Porous Silicon Microparticles Enable Sustained Release of GLP‐1R Agonist Peptides for the Treatment of Type 2 Diabetes

Abstract

AbstractGLP‐1R agonist peptides play a prominent role in the treatment of type 2 diabetes. However, these peptides often suffer from short plasma half‐life, rapid clearance, and low in vivo chemical stability; requiring higher dosages and frequent administration. Although some peptides can be modified to improve these properties, such modification may lead to lower potency and immunogenicity. Here, a subcutaneously (SC) administrable porous silicon microparticle (pSiMP) platform for the sustained release of GLP‐1R agonist peptides is reported. The proof‐of‐concept involves using FDA‐approved exenatide, a potent GLP‐1R agonist, showcasing the platform's efficacy for therapeutic GLP‐1R peptides. pSiMPs with tailored particle size, pore dimensions, and surface chemistry unlock the potential for optimized loading and release of this peptide.
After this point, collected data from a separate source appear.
(* ===== verification/Sharding.v ===== *)
(** * Which node stores a document ([node-manager/sharding])

    A document belongs to the shard that a number made from its unique key
    selects.  The selection is direct ([HashShardingStrategy]) or goes through a
    table of 65535 entries that is kept in a file ([MapShardingStrategy]).
    [ShardingLaws] is what the parts that send and fetch documents rely on: a
    document is looked up on the shard it was written to.

    Conversions of a key to a number are outside [src/].  A file is its list of
    characters; reading behind the end of an empty key is [None]. *)
From S2P Require Import Prelude CNum Env GroupRep.
From Stdlib Require Import Ascii.

(** ** Configuration *)

Record ShardingConfig := Config {
  shardidList_ : list Z;
  unique_shardkey_ : string;
  range_shardkeys_ : gmap string (list Z);
  attribute_shardkeys_ : gmap string (list string) }.

Definition isUniqueShardKey (c : ShardingConfig) (prop_key : string) : bool := String.eqb (unique_shardkey_ c) prop_key.
Definition isRangeShardKey (c : ShardingConfig) (prop_key : string) : bool := bool_decide (is_Some (range_shardkeys_ c !! prop_key)).
Definition isAttributeShardKey (c : ShardingConfig) (prop_key : string) : bool := bool_decide (is_Some (attribute_shardkeys_ c !! prop_key)).
Definition setUniqueShardKey (prop_key : string) (c : ShardingConfig) : ShardingConfig :=
  Config (shardidList_ c) prop_key (range_shardkeys_ c) (attribute_shardkeys_ c).

Notation ShardFieldListT := (gmap string string).

(** [Utilities::uuidToUint128] and [boost::lexical_cast<size_t>]. *)
Class KeyNumbers := { uuid_to_uint128 : string → Z; cast_size : string → option Z }.

(** A [char] is signed. *)
Definition signed_char (c : ascii) : Z := let n := Z.of_nat (nat_of_ascii c) in if n <? 128 then n else n - 256.

(** The last character, when the key is no number; an empty key has none. *)
Definition convertUniqueIDForSharding `{KeyNumbers} (uid : string) : option Z :=
  if (String.length uid =? 32)%nat then Some (u64 (uuid_to_uint128 uid))
  else match cast_size uid with
       | Some n => Some n
       | None => c ← last (string_chars uid); Some (u64 (signed_char c))
       end.

(** ** The interface *)

(** [None] is undefined behaviour; the shard 0 is none. *)
Class ShardingOps (St : Type) := {
  shard_cfg : St → ShardingConfig;
  sharding_for_write : St → ShardFieldListT → option Z;
  sharding_for_get : St → ShardFieldListT → option (list Z) }.

Class ShardingLaws St `{ShardingOps St} (ok : St → Prop) : Prop := {
  (** The shards in use are numbered from 1, and there is one. *)
  shards_listed : ∀ st, ok st → shardidList_ (shard_cfg st) ≠ [] ∧ Forall (λ s, 0 < s < 256) (shardidList_ (shard_cfg st));
  (** A document with a key is written to one of them ... *)
  written_to_shard : ∀ st fields uid, ok st → fields !! unique_shardkey_ (shard_cfg st) = Some uid → uid ≠ EmptyString →
    ∃ s, sharding_for_write st fields = Some s ∧ s ∈ shardidList_ (shard_cfg st);
  (** ... and looked up there. *)
  looked_up_where_written : ∀ st fields uid s, ok st → fields !! unique_shardkey_ (shard_cfg st) = Some uid →
    sharding_for_write st fields = Some s → sharding_for_get st fields = Some [s];
  (** Without a key all shards are asked. *)
  looked_up_everywhere : ∀ st fields, ok st → fields !! unique_shardkey_ (shard_cfg st) = None →
    sharding_for_get st fields = Some (shardidList_ (shard_cfg st)) }.

(** ** By the key itself *)

Section hash.
Context `{KeyNumbers}.

(** The shard at [shardIndex % size]. *)
Definition shard_of_key (l : list Z) (uid : string) : option Z :=
  shardIndex ← convertUniqueIDForSharding uid; l !! Z.to_nat (shardIndex `mod` Z.of_nat (length l)).

Definition hash_for_write (c : ShardingConfig) (fields : ShardFieldListT) : option Z :=
  match shardidList_ c with
  | [] => Some 0
  | [s] => Some s
  | l => match fields !! unique_shardkey_ c with
         | None => Some 0
         | Some uid => shard_of_key l uid
         end
  end.

Definition hash_for_get (c : ShardingConfig) (fields : ShardFieldListT) : option (list Z) :=
  match shardidList_ c with
  | [] => Some []
  | [s] => Some [s]
  | l => match fields !! unique_shardkey_ c with
         | Some uid => s ← shard_of_key l uid; Some [s]
         | None => Some l
         end
  end.

#[export] Instance hash_sharding : ShardingOps ShardingConfig := {
  shard_cfg c := c; sharding_for_write := hash_for_write; sharding_for_get := hash_for_get }.
End hash.

(** ** By a table *)

Definition MAX_MAP_SIZE : nat := Z.to_nat 65535.

Notation File := (list ascii).
Notation FileSystem := (gmap string File).

Definition newline : ascii := "010"%char.
Definition is_space (c : ascii) : bool := let n := nat_of_ascii c in (n =? 32)%nat || ((9 <=? n) && (n <=? 13))%nat.
Definition is_digit (c : ascii) : bool := let n := nat_of_ascii c in ((48 <=? n) && (n <=? 57))%nat.
Definition digit_value (c : ascii) : Z := Z.of_nat (nat_of_ascii c) - 48.

Fixpoint skip_space (s : File) : File :=
  match s with c :: s' => if is_space c then skip_space s' else s | [] => [] end.

Definition number_value (ds : list ascii) : Z := fold_left (λ n c, 10 * n + digit_value c) ds 0.

(** [ifs >> tmpid]: the number, what is left, and whether the stream is still
    good: it is not behind the last character, without a digit or with a number
    that does not fit. *)
Definition read_u32 (s : File) : Z * File * bool :=
  let s := skip_space s in
  let '(negative, s) := match s with
                        | c :: s' => if Ascii.eqb c "-" then (true, s') else if Ascii.eqb c "+" then (false, s') else (false, s)
                        | [] => (false, s)
                        end in
  let '(ds, rest) := span is_digit s in
  match ds with
  | [] => (0, rest, false)
  | _ => let n := number_value ds in
         if 2 ^ 32 <=? n then (2 ^ 32 - 1, rest, false) else (if (negative : bool) then u32 (- n) else n, rest, negb (bool_decide (rest = [])))
  end.

(** The loop of [readShardingMapFile]; fuel for the characters left. *)
Fixpoint read_ids (fuel : nat) (s : File) (sharding_map : list Z) : option (list Z) :=
  match fuel with
  | O => None
  | S fuel =>
      let '(tmpid, rest, good) := read_u32 s in
      let shardid := u8 tmpid in
      let sharding_map := if shardid =? 0 then sharding_map else sharding_map ++ [shardid] in
      if (length sharding_map =? MAX_MAP_SIZE)%nat then Some sharding_map
      else if (good : bool) then read_ids fuel rest sharding_map else Some sharding_map
  end.

(** A table of the wrong size is cleared. *)
Definition readShardingMapFile (fs : FileSystem) (fullpath : string) (sharding_map : list Z) : option (list Z) :=
  match fs !! fullpath with
  | None => Some sharding_map
  | Some s => m ← read_ids (S (length s)) s []; Some (if (length m =? MAX_MAP_SIZE)%nat then m else [])
  end.

Definition print_id (id : Z) : File := string_chars (pretty id) ++ [newline].

Definition saveShardingMapToFile (fs : FileSystem) (fullpath : string) (sharding_map : list Z) : FileSystem :=
  if (length sharding_map =? MAX_MAP_SIZE)%nat then
    <[fullpath := concat (map (λ id, if 0 <? id then print_id id else []) sharding_map)]> fs
  else fs.

Record MapSharding := MapStrategy {
  map_cfg : ShardingConfig;
  saved_sharding_map_ : list Z;
  map_file_path_ : string }.

Definition map_save (fs : FileSystem) (st : MapSharding) : FileSystem :=
  match saved_sharding_map_ st with [] => fs | _ => saveShardingMapToFile fs (map_file_path_ st) (saved_sharding_map_ st) end.

(** The table of a first start: the shards in turn. *)
Definition first_map (l : list Z) : option (list Z) := mapM (λ i, l !! (i mod length l)%nat) (seq 0 MAX_MAP_SIZE).

Definition map_init (fs : FileSystem) (st : MapSharding) : option (bool * FileSystem * MapSharding) :=
  if String.eqb (map_file_path_ st) "" then Some (false, fs, st)
  else match fs !! map_file_path_ st with
       | None =>
           if (length (shardidList_ (map_cfg st)) <=? 1)%nat then Some (true, fs, st)
           else m ← first_map (shardidList_ (map_cfg st));
                let st := MapStrategy (map_cfg st) m (map_file_path_ st) in Some (true, map_save fs st, st)
       | Some _ =>
           m ← readShardingMapFile fs (map_file_path_ st) (saved_sharding_map_ st); Some (true, fs, MapStrategy (map_cfg st) m (map_file_path_ st))
       end.

Section map.
Context `{KeyNumbers}.

Definition map_shard_of_key (st : MapSharding) (uid : string) : option Z :=
  match shardidList_ (map_cfg st), saved_sharding_map_ st with
  | [s], _ => Some s
  | _, [] => Some 0
  | _, m => index ← convertUniqueIDForSharding uid; m !! Z.to_nat (index `mod` Z.of_nat (length m))
  end.

Definition map_for_write (st : MapSharding) (fields : ShardFieldListT) : option Z :=
  match fields !! unique_shardkey_ (map_cfg st) with
  | None => Some 0
  | Some uid => map_shard_of_key st uid
  end.

Definition map_for_get (st : MapSharding) (fields : ShardFieldListT) : option (list Z) :=
  match fields !! unique_shardkey_ (map_cfg st) with
  | Some uid => s ← map_shard_of_key st uid; Some (if 0 <? s then [s] else [])
  | None => Some (shardidList_ (map_cfg st))
  end.

#[export] Instance map_sharding : ShardingOps MapSharding := {
  shard_cfg := map_cfg; sharding_for_write := map_for_write; sharding_for_get := map_for_get }.
End map.

(** ** Both keep the promises *)

(** Numbers of shards fit a [uint8_t], and 0 is none. *)
Definition shards_ok (c : ShardingConfig) : Prop := shardidList_ c ≠ [] ∧ Forall (λ s, 0 < s < 256) (shardidList_ c).

(** The table of a collection with several shards is full. *)
Definition map_ok (st : MapSharding) : Prop :=
  shards_ok (map_cfg st) ∧
  (length (shardidList_ (map_cfg st)) = 1%nat ∨
   length (saved_sharding_map_ st) = MAX_MAP_SIZE ∧ Forall (λ s, s ∈ shardidList_ (map_cfg st)) (saved_sharding_map_ st)).

Lemma lookup_mod {A} (l : list A) n : l ≠ [] → ∃ x, l !! Z.to_nat (n `mod` Z.of_nat (length l)) = Some x ∧ x ∈ l.
Proof.
  intros Hl. destruct (lookup_lt_is_Some_2 l (Z.to_nat (n `mod` Z.of_nat (length l)))) as [x Hx].
  { destruct l; [done|]. pose proof (Z.mod_pos_bound n (Z.of_nat (length (a :: l)))). simpl length in *. lia. }
  exists x. split; [done|]. by eapply list_elem_of_lookup_2.
Qed.

Lemma string_chars_nonempty s : s ≠ EmptyString → ∃ c, last (string_chars s) = Some c.
Proof.
  intros Hs. destruct (last (string_chars s)) as [c|] eqn:E; [by exists c|]. apply last_None in E.
  by destruct s.
Qed.

Section laws.
Context `{KeyNumbers}.

Lemma key_number uid : uid ≠ EmptyString → is_Some (convertUniqueIDForSharding uid).
Proof.
  intros Hu. unfold convertUniqueIDForSharding. destruct (_ =? _)%nat; [done|]. destruct (cast_size uid); [done|].
  destruct (string_chars_nonempty uid Hu) as [c ->]. done.
Qed.

Lemma shard_of_key_ok l uid : l ≠ [] → uid ≠ EmptyString → ∃ s, shard_of_key l uid = Some s ∧ s ∈ l.
Proof. intros Hl Hu. unfold shard_of_key. destruct (key_number uid Hu) as [n ->]. by apply lookup_mod. Qed.

#[export] Instance hash_laws : ShardingLaws ShardingConfig shards_ok.
Proof.
  split.
  - done.
  - intros c fields uid [Hl _] Hu Hne. cbn [sharding_for_write hash_sharding shard_cfg] in *. unfold hash_for_write. rewrite Hu.
    destruct (shardidList_ c) as [|s [|s' l]]; [done|exists s; split; [done|by left]|]. by apply shard_of_key_ok.
  - intros c fields uid s [Hl _] Hu. cbn [sharding_for_write sharding_for_get hash_sharding shard_cfg] in *. unfold hash_for_write, hash_for_get.
    rewrite Hu. destruct (shardidList_ c) as [|s1 [|s2 l]]; [done|congruence|]. by intros ->.
  - intros c fields [Hl _] Hu. cbn [sharding_for_get hash_sharding shard_cfg] in *. unfold hash_for_get. rewrite Hu.
    by destruct (shardidList_ c) as [|s1 [|s2 l]].
Qed.

Lemma map_shard_ok st uid : map_ok st → uid ≠ EmptyString → ∃ s, map_shard_of_key st uid = Some s ∧ s ∈ shardidList_ (map_cfg st).
Proof.
  intros [[Hl _] Hm] Hu. unfold map_shard_of_key. destruct (shardidList_ (map_cfg st)) as [|s [|s2 l]]; [done|exists s; split; [done|by left]|].
  destruct Hm as [?|[Hlen Hin]]; [done|]. destruct (key_number uid Hu) as [n ->].
  assert (saved_sharding_map_ st ≠ []) as Hne. { intros E. rewrite E in Hlen. unfold MAX_MAP_SIZE in Hlen. simpl in Hlen. lia. }
  destruct (lookup_mod _ n Hne) as (s' & Hs & Hin'). exists s'. split; [|by eapply Forall_forall in Hin; [|exact Hin']].
  by destruct (saved_sharding_map_ st).
Qed.

#[export] Instance map_laws : ShardingLaws MapSharding map_ok.
Proof.
  split; cbn [sharding_for_write sharding_for_get map_sharding shard_cfg].
  - by intros st [Hs _].
  - intros st fields uid Hok Hu Hne. unfold map_for_write. rewrite Hu. by apply map_shard_ok.
  - intros st fields uid s Hok Hu. unfold map_for_write, map_for_get. rewrite Hu. intros E. rewrite E. cbn [mbind option_bind].
    assert (s ∈ shardidList_ (map_cfg st)) as Hin.
    { destruct Hok as [[Hl _] Hm]. unfold map_shard_of_key in E.
      destruct (shardidList_ (map_cfg st)) as [|s1 [|s2 l]]; [done|injection E as ->; by left|].
      destruct Hm as [?|[Hlen Hm]]; [done|]. destruct (saved_sharding_map_ st) as [|m0 m] eqn:Em; [unfold MAX_MAP_SIZE in Hlen; simpl in Hlen; lia|].
      destruct (convertUniqueIDForSharding uid); [|done]. simpl in E. apply list_elem_of_lookup_2 in E.
      by eapply Forall_forall in Hm; [|exact E]. }
    destruct Hok as [[_ Hall] _]. eapply Forall_forall in Hall; [|exact Hin]. by rewrite (proj2 (Z.ltb_lt 0 s)) by lia.
  - intros st fields _ Hu. unfold map_for_get. by rewrite Hu.
Qed.
End laws.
The positively charged pSiMPs, with a pore diameter of 8 ± 3 nm, show an impressive loading capacity of 338 ± 42 µg mg−1 (exenatide/pSiMP). This optimized pSiMP formulation demonstrates extended and sustained exenatide release over 2 weeks in a bespoke in vitro SC tissue model. Notably, the pSiMP platform shields the peptide payload from proteolysis. In a mouse model, the SC‐injected formulation exhibits sustained in vivo release of exenatide in plasma for up to 2 weeks.